Stored data entries:
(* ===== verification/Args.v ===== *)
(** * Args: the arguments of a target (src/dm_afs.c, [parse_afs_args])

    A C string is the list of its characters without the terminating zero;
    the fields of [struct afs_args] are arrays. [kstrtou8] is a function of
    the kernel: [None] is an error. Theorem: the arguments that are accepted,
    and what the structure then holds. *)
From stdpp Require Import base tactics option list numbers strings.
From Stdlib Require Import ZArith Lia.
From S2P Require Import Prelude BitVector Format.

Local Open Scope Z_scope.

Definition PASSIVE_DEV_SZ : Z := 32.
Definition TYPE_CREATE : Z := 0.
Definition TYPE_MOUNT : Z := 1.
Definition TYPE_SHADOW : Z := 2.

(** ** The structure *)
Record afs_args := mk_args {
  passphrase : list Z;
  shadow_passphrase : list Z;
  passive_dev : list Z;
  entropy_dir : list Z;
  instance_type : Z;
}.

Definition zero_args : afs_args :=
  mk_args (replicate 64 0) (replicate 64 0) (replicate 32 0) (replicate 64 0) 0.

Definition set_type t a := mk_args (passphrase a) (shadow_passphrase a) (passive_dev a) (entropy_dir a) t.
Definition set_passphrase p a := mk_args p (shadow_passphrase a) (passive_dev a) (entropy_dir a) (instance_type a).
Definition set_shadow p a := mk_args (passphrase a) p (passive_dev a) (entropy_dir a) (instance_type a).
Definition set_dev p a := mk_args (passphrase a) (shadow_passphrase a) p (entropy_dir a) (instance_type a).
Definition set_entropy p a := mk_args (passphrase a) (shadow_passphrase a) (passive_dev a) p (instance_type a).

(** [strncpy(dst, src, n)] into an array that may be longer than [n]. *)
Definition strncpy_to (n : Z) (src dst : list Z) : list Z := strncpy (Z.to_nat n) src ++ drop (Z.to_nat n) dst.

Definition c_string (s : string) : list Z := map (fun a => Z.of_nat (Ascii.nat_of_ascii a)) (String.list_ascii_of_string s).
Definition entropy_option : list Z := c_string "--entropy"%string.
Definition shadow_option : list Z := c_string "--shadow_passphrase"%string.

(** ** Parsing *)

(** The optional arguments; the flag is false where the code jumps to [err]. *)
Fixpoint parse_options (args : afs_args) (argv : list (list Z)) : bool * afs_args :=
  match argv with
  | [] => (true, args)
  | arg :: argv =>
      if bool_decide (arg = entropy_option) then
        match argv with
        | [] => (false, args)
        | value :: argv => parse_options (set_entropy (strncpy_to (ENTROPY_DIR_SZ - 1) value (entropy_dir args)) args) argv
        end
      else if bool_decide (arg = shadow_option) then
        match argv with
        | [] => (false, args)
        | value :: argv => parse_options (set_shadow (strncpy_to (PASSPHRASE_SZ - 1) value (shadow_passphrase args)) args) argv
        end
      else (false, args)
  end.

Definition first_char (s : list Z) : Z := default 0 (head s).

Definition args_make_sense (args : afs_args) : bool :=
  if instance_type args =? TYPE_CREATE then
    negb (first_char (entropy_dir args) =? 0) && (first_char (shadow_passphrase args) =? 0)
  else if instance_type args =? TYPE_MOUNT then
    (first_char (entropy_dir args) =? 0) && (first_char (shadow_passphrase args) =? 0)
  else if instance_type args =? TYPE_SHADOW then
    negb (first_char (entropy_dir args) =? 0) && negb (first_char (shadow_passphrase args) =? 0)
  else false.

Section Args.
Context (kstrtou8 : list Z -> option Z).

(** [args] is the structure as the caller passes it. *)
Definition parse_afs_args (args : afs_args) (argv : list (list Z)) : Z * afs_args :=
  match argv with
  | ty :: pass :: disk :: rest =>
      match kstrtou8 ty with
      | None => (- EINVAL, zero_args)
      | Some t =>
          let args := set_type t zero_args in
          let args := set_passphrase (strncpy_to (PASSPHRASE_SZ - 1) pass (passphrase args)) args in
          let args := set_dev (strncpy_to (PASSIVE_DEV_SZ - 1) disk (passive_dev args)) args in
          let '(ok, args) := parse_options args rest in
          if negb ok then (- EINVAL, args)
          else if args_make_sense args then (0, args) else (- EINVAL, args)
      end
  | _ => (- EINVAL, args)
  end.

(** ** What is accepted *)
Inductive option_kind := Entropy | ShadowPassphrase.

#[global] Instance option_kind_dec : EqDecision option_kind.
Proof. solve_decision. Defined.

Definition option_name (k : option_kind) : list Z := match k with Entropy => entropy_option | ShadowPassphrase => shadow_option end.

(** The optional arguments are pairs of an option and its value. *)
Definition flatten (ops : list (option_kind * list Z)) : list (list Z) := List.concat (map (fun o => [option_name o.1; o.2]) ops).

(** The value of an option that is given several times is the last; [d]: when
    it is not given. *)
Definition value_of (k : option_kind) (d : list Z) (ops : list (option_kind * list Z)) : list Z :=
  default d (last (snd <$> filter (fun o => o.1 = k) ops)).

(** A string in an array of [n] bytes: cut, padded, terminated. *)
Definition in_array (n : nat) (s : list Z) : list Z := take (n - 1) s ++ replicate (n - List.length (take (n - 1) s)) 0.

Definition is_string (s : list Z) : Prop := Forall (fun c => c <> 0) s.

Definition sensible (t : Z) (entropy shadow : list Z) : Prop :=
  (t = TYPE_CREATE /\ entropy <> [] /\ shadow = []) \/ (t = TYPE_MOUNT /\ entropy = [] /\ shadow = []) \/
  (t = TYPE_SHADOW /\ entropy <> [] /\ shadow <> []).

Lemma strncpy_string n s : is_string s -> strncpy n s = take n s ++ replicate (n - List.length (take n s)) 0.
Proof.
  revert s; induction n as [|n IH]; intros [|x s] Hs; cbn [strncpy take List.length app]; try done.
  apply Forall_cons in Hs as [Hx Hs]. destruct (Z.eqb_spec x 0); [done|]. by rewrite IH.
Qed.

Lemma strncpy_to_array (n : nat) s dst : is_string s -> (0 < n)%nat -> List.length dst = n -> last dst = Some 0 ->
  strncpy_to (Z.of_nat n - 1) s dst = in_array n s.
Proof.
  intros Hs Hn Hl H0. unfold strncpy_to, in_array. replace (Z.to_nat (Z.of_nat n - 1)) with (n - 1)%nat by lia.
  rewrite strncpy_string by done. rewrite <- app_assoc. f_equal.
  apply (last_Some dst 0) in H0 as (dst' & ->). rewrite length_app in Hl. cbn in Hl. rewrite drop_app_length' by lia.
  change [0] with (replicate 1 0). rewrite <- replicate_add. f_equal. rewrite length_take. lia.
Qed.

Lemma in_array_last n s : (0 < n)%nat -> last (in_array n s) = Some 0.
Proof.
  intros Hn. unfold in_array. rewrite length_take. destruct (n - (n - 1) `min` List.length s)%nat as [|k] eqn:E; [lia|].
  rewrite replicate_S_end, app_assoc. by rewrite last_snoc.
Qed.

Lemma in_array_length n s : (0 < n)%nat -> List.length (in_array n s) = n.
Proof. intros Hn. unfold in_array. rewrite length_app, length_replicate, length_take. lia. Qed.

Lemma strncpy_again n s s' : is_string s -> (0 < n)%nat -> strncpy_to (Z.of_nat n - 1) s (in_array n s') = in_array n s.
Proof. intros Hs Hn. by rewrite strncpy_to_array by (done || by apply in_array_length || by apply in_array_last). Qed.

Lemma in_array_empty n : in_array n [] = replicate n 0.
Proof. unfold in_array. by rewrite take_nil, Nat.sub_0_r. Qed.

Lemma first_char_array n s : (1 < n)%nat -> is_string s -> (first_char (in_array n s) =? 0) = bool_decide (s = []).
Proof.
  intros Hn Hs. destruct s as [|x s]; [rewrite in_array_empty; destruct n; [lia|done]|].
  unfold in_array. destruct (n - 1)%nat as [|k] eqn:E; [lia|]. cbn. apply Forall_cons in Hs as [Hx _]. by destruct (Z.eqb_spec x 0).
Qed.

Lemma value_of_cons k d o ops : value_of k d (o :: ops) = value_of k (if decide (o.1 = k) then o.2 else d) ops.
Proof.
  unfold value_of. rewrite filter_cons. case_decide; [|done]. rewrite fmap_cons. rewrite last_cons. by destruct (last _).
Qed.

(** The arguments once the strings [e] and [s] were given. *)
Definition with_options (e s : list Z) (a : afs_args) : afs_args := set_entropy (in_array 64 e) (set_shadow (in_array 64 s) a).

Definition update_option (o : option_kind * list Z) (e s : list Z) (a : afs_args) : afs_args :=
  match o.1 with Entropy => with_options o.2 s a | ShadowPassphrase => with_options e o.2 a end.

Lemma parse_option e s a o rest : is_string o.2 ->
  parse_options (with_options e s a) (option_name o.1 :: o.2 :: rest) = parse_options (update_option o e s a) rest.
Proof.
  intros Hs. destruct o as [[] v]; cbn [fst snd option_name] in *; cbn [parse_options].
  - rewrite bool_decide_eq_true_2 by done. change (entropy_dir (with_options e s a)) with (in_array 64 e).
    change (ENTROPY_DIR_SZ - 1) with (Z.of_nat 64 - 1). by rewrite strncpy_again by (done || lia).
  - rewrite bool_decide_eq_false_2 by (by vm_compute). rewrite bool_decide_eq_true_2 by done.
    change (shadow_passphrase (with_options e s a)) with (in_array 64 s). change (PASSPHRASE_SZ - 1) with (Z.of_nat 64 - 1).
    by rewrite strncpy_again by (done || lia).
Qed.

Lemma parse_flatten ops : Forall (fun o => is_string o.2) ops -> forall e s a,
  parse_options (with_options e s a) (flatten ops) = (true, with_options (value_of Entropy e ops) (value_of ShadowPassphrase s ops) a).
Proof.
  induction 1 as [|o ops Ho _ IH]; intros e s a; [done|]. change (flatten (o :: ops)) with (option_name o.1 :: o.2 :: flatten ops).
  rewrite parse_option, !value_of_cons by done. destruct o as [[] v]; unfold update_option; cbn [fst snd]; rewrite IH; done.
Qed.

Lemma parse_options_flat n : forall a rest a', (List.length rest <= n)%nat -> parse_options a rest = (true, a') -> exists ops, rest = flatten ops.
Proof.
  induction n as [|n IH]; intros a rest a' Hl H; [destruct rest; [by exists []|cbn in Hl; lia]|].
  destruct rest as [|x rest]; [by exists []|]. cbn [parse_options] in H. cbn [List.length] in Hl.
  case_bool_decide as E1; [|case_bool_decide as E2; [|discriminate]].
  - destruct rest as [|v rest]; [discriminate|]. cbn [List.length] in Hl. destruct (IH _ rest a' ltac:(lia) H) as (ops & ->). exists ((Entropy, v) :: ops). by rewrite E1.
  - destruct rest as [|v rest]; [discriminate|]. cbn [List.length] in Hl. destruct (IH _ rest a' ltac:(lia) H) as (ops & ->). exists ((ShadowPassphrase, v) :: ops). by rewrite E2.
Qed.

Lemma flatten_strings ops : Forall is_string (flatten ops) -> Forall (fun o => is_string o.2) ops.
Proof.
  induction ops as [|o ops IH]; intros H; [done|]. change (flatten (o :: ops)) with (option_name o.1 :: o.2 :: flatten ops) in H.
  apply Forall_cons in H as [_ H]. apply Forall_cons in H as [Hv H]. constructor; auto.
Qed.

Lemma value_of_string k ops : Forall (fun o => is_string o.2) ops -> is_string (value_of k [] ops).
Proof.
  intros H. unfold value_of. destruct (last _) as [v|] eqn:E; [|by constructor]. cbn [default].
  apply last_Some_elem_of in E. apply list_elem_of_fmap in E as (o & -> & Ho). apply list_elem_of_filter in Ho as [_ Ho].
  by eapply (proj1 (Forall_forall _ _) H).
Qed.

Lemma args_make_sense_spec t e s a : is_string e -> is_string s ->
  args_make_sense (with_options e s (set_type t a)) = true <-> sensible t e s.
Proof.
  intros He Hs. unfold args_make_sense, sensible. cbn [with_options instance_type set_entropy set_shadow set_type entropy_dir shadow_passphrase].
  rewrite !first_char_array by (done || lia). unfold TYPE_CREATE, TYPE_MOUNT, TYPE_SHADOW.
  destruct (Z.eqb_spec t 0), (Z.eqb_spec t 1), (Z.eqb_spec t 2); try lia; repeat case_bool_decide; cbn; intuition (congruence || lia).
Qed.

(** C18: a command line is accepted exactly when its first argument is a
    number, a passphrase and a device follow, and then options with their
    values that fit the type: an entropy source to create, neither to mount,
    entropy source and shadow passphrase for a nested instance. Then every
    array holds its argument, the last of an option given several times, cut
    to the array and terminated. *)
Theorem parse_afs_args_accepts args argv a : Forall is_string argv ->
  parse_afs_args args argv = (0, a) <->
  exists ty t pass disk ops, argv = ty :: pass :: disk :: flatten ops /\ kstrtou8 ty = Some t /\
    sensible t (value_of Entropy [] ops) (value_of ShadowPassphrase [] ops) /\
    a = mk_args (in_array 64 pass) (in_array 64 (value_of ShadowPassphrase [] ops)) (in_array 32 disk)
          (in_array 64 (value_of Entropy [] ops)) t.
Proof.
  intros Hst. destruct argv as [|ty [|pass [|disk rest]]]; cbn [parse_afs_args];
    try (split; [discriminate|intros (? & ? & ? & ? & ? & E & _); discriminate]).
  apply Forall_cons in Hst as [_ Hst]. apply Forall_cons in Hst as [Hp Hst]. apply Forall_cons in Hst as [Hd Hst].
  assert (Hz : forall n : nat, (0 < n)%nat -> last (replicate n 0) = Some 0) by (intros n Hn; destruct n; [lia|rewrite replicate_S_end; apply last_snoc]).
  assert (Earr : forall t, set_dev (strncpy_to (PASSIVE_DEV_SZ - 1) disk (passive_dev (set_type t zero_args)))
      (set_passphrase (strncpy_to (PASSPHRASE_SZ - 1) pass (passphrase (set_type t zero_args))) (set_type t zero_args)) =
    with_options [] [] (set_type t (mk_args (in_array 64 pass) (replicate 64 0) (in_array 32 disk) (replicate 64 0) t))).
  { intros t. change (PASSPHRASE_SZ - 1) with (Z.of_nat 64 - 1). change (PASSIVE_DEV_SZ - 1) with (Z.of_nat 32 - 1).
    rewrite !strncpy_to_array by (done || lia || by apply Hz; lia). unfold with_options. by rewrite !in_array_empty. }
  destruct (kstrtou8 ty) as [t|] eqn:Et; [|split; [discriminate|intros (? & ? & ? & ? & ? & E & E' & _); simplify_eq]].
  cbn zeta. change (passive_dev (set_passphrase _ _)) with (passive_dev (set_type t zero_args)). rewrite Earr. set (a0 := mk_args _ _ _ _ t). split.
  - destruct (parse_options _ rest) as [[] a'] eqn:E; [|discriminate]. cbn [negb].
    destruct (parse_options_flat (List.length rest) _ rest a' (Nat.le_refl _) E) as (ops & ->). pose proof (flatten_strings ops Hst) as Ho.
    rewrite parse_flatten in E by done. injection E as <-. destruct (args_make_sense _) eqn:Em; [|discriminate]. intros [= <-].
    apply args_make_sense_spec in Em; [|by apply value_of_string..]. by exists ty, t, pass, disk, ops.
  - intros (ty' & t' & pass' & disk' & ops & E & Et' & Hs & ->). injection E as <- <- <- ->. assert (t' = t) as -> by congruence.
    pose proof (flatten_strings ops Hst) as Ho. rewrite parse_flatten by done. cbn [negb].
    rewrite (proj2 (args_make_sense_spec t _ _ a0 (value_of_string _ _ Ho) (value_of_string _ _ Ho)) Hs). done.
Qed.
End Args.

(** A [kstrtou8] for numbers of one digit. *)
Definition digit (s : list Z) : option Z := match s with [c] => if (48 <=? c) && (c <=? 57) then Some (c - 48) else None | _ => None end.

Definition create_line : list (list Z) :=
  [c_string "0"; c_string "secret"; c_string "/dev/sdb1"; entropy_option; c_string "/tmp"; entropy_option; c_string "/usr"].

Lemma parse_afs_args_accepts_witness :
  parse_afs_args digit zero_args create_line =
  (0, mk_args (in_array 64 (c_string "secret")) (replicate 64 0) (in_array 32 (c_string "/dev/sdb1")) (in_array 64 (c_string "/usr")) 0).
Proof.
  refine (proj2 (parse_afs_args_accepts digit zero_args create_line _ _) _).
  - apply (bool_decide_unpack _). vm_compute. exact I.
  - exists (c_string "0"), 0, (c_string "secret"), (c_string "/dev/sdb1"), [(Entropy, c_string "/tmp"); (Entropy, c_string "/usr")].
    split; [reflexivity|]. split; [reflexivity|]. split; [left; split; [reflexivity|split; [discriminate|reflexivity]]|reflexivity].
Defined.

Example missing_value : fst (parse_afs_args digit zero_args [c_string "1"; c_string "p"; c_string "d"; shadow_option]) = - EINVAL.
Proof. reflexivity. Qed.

EXERCISE OBJECTIVE:
Would you please copy exactly the part of the entries above that begins at the line containing "the fields of" and ends at the line containing "From S2P Require", both lines included?

TASK RESULT:
    the fields of [struct afs_args] are arrays. [kstrtou8] is a function of
    the kernel: [None] is an error. Theorem: the arguments that are accepted,
    and what the structure then holds. *)
From stdpp Require Import base tactics option list numbers strings.
From Stdlib Require Import ZArith Lia.
From S2P Require Import Prelude BitVector Format.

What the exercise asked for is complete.